Stored items

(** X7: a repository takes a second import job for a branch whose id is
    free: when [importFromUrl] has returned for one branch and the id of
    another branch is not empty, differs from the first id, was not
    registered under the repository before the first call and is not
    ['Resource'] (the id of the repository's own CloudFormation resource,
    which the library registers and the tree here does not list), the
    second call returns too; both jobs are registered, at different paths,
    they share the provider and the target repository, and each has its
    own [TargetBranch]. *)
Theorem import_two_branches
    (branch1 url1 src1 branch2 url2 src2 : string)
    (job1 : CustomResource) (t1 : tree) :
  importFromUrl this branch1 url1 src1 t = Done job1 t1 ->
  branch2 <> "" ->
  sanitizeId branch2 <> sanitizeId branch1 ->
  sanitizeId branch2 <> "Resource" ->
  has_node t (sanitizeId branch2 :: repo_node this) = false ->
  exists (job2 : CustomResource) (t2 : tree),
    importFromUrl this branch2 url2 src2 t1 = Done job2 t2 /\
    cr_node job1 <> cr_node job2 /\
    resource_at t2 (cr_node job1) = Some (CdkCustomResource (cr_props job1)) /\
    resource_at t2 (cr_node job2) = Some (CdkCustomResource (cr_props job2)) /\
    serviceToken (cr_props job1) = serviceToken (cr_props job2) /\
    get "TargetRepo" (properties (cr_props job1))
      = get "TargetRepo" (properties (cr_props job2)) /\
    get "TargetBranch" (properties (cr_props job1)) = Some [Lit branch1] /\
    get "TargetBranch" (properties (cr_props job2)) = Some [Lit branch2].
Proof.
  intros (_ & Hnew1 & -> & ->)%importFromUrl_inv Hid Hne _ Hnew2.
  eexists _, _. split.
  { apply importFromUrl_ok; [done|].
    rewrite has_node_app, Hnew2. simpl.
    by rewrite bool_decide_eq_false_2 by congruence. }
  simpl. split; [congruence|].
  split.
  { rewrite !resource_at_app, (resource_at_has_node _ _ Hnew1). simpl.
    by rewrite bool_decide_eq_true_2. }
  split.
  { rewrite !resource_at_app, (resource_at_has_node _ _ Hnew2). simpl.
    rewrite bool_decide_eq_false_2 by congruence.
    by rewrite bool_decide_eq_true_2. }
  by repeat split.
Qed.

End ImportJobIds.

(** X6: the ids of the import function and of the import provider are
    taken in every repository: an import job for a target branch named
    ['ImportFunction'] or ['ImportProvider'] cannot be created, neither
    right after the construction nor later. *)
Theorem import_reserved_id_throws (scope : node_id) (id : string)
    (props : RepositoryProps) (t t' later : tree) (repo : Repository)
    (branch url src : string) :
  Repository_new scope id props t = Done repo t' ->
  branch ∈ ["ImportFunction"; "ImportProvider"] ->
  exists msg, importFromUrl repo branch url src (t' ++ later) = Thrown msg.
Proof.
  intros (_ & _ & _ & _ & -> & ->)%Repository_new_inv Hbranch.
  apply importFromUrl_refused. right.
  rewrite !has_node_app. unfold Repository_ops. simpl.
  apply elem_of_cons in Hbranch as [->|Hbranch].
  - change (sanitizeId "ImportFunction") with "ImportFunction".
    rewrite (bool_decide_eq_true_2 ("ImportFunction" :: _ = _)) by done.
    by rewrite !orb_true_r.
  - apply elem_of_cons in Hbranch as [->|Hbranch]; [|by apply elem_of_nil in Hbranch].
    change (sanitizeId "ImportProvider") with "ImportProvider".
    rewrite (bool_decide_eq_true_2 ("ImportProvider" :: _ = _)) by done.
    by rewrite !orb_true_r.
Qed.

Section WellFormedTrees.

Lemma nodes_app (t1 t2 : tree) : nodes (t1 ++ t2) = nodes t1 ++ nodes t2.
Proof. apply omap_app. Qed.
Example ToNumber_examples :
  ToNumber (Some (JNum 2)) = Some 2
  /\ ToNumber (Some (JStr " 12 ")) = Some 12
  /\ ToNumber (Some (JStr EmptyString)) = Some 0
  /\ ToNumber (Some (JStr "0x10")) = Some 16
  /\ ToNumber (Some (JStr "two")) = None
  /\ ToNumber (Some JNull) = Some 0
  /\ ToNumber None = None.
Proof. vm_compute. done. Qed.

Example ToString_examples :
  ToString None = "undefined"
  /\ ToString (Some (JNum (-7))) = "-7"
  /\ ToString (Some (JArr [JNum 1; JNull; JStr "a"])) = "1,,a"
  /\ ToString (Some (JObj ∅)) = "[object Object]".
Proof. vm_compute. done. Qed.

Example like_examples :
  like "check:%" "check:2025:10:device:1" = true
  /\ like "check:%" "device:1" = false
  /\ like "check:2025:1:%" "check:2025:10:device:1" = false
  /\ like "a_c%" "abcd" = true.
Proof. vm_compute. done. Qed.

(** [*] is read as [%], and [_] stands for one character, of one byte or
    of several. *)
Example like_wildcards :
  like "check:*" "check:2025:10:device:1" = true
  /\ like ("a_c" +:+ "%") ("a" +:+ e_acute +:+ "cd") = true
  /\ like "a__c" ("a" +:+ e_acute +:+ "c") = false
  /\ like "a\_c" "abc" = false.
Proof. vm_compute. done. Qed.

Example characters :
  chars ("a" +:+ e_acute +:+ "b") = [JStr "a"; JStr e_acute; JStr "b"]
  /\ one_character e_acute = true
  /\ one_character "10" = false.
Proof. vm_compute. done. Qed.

(ASSIGNMENT) Your answer should be the data above, retyped in full and unaltered.

(WRITTEN SOLUTION)
(** X7: a repository takes a second import job for a branch whose id is
    free: when [importFromUrl] has returned for one branch and the id of
    another branch is not empty, differs from the first id, was not
    registered under the repository before the first call and is not
    ['Resource'] (the id of the repository's own CloudFormation resource,
    which the library registers and the tree here does not list), the
    second call returns too; both jobs are registered, at different paths,
    they share the provider and the target repository, and each has its
    own [TargetBranch]. *)
Theorem import_two_branches
    (branch1 url1 src1 branch2 url2 src2 : string)
    (job1 : CustomResource) (t1 : tree) :
  importFromUrl this branch1 url1 src1 t = Done job1 t1 ->
  branch2 <> "" ->
  sanitizeId branch2 <> sanitizeId branch1 ->
  sanitizeId branch2 <> "Resource" ->
  has_node t (sanitizeId branch2 :: repo_node this) = false ->
  exists (job2 : CustomResource) (t2 : tree),
    importFromUrl this branch2 url2 src2 t1 = Done job2 t2 /\
    cr_node job1 <> cr_node job2 /\
    resource_at t2 (cr_node job1) = Some (CdkCustomResource (cr_props job1)) /\
    resource_at t2 (cr_node job2) = Some (CdkCustomResource (cr_props job2)) /\
    serviceToken (cr_props job1) = serviceToken (cr_props job2) /\
    get "TargetRepo" (properties (cr_props job1))
      = get "TargetRepo" (properties (cr_props job2)) /\
    get "TargetBranch" (properties (cr_props job1)) = Some [Lit branch1] /\
    get "TargetBranch" (properties (cr_props job2)) = Some [Lit branch2].
Proof.
  intros (_ & Hnew1 & -> & ->)%importFromUrl_inv Hid Hne _ Hnew2.
  eexists _, _. split.
  { apply importFromUrl_ok; [done|].
    rewrite has_node_app, Hnew2. simpl.
    by rewrite bool_decide_eq_false_2 by congruence. }
  simpl. split; [congruence|].
  split.
  { rewrite !resource_at_app, (resource_at_has_node _ _ Hnew1). simpl.
    by rewrite bool_decide_eq_true_2. }
  split.
  { rewrite !resource_at_app, (resource_at_has_node _ _ Hnew2). simpl.
    rewrite bool_decide_eq_false_2 by congruence.
    by rewrite bool_decide_eq_true_2. }
  by repeat split.
Qed.

End ImportJobIds.

(** X6: the ids of the import function and of the import provider are
    taken in every repository: an import job for a target branch named
    ['ImportFunction'] or ['ImportProvider'] cannot be created, neither
    right after the construction nor later. *)
Theorem import_reserved_id_throws (scope : node_id) (id : string)
    (props : RepositoryProps) (t t' later : tree) (repo : Repository)
    (branch url src : string) :
  Repository_new scope id props t = Done repo t' ->
  branch ∈ ["ImportFunction"; "ImportProvider"] ->
  exists msg, importFromUrl repo branch url src (t' ++ later) = Thrown msg.
Proof.
  intros (_ & _ & _ & _ & -> & ->)%Repository_new_inv Hbranch.
  apply importFromUrl_refused. right.
  rewrite !has_node_app. unfold Repository_ops. simpl.
  apply elem_of_cons in Hbranch as [->|Hbranch].
  - change (sanitizeId "ImportFunction") with "ImportFunction".
    rewrite (bool_decide_eq_true_2 ("ImportFunction" :: _ = _)) by done.
    by rewrite !orb_true_r.
  - apply elem_of_cons in Hbranch as [->|Hbranch]; [|by apply elem_of_nil in Hbranch].
    change (sanitizeId "ImportProvider") with "ImportProvider".
    rewrite (bool_decide_eq_true_2 ("ImportProvider" :: _ = _)) by done.
    by rewrite !orb_true_r.
Qed.

Section WellFormedTrees.

Lemma nodes_app (t1 t2 : tree) : nodes (t1 ++ t2) = nodes t1 ++ nodes t2.
Proof. apply omap_app. Qed.
Example ToNumber_examples :
  ToNumber (Some (JNum 2)) = Some 2
  /\ ToNumber (Some (JStr " 12 ")) = Some 12
  /\ ToNumber (Some (JStr EmptyString)) = Some 0
  /\ ToNumber (Some (JStr "0x10")) = Some 16
  /\ ToNumber (Some (JStr "two")) = None
  /\ ToNumber (Some JNull) = Some 0
  /\ ToNumber None = None.
Proof. vm_compute. done. Qed.

Example ToString_examples :
  ToString None = "undefined"
  /\ ToString (Some (JNum (-7))) = "-7"
  /\ ToString (Some (JArr [JNum 1; JNull; JStr "a"])) = "1,,a"
  /\ ToString (Some (JObj ∅)) = "[object Object]".
Proof. vm_compute. done. Qed.

Example like_examples :
  like "check:%" "check:2025:10:device:1" = true
  /\ like "check:%" "device:1" = false
  /\ like "check:2025:1:%" "check:2025:10:device:1" = false
  /\ like "a_c%" "abcd" = true.
Proof. vm_compute. done. Qed.

(** [*] is read as [%], and [_] stands for one character, of one byte or
    of several. *)
Example like_wildcards :
  like "check:*" "check:2025:10:device:1" = true
  /\ like ("a_c" +:+ "%") ("a" +:+ e_acute +:+ "cd") = true
  /\ like "a__c" ("a" +:+ e_acute +:+ "c") = false
  /\ like "a\_c" "abc" = false.
Proof. vm_compute. done. Qed.

Example characters :
  chars ("a" +:+ e_acute +:+ "b") = [JStr "a"; JStr e_acute; JStr "b"]
  /\ one_character e_acute = true
  /\ one_character "10" = false.
Proof. vm_compute. done. Qed.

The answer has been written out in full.